» Stored data

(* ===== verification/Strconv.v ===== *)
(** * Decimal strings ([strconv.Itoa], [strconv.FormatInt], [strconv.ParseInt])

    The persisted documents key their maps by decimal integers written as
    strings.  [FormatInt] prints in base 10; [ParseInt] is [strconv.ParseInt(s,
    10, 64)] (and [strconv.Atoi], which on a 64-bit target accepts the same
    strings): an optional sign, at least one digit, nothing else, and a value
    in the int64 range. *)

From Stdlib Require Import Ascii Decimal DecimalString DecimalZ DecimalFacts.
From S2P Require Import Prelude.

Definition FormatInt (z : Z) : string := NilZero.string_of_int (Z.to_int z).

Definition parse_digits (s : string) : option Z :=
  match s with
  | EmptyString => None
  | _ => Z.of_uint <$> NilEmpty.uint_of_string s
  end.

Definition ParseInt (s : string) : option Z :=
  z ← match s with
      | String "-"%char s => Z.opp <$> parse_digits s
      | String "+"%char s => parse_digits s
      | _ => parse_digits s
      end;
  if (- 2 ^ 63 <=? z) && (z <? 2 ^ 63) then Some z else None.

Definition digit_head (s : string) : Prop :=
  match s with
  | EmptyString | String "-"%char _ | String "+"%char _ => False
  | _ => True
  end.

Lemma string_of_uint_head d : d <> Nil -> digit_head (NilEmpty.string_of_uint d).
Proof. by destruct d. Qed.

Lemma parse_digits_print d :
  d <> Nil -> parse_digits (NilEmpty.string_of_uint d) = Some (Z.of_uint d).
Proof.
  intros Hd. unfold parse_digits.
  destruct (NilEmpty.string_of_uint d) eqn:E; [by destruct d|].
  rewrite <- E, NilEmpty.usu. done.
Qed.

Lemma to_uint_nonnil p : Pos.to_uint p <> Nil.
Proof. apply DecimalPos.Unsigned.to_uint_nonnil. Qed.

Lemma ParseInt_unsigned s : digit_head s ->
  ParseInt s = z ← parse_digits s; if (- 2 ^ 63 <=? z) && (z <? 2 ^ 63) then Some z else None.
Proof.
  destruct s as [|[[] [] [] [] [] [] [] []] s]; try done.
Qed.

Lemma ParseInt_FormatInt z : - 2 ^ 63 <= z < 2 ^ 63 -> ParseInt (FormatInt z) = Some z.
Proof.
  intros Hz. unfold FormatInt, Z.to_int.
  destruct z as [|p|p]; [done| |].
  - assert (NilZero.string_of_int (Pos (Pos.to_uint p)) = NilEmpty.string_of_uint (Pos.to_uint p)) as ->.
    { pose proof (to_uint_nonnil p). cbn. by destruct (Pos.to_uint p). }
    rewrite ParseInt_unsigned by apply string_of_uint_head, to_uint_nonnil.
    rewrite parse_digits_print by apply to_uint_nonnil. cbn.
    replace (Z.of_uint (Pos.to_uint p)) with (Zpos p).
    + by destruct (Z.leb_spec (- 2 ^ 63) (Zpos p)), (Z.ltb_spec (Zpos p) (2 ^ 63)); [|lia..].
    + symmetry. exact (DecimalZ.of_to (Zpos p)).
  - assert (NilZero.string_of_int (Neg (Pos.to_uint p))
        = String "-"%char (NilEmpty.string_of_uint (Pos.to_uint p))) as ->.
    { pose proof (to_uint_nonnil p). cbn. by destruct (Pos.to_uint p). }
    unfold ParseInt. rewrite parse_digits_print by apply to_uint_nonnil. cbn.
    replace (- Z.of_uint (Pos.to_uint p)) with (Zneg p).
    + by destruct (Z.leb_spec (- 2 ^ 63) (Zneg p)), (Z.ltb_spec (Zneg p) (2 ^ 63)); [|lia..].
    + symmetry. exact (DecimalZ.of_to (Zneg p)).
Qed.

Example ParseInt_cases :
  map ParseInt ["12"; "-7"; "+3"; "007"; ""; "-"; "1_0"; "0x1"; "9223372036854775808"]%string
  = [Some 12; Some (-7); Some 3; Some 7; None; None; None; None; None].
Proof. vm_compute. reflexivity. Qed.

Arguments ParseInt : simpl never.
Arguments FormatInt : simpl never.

» PROBLEM REQUIREMENTS
Looking at the records above, work out how many lines include the word "Definition", then give that number by itself.

» EXERCISE OUTPUT
4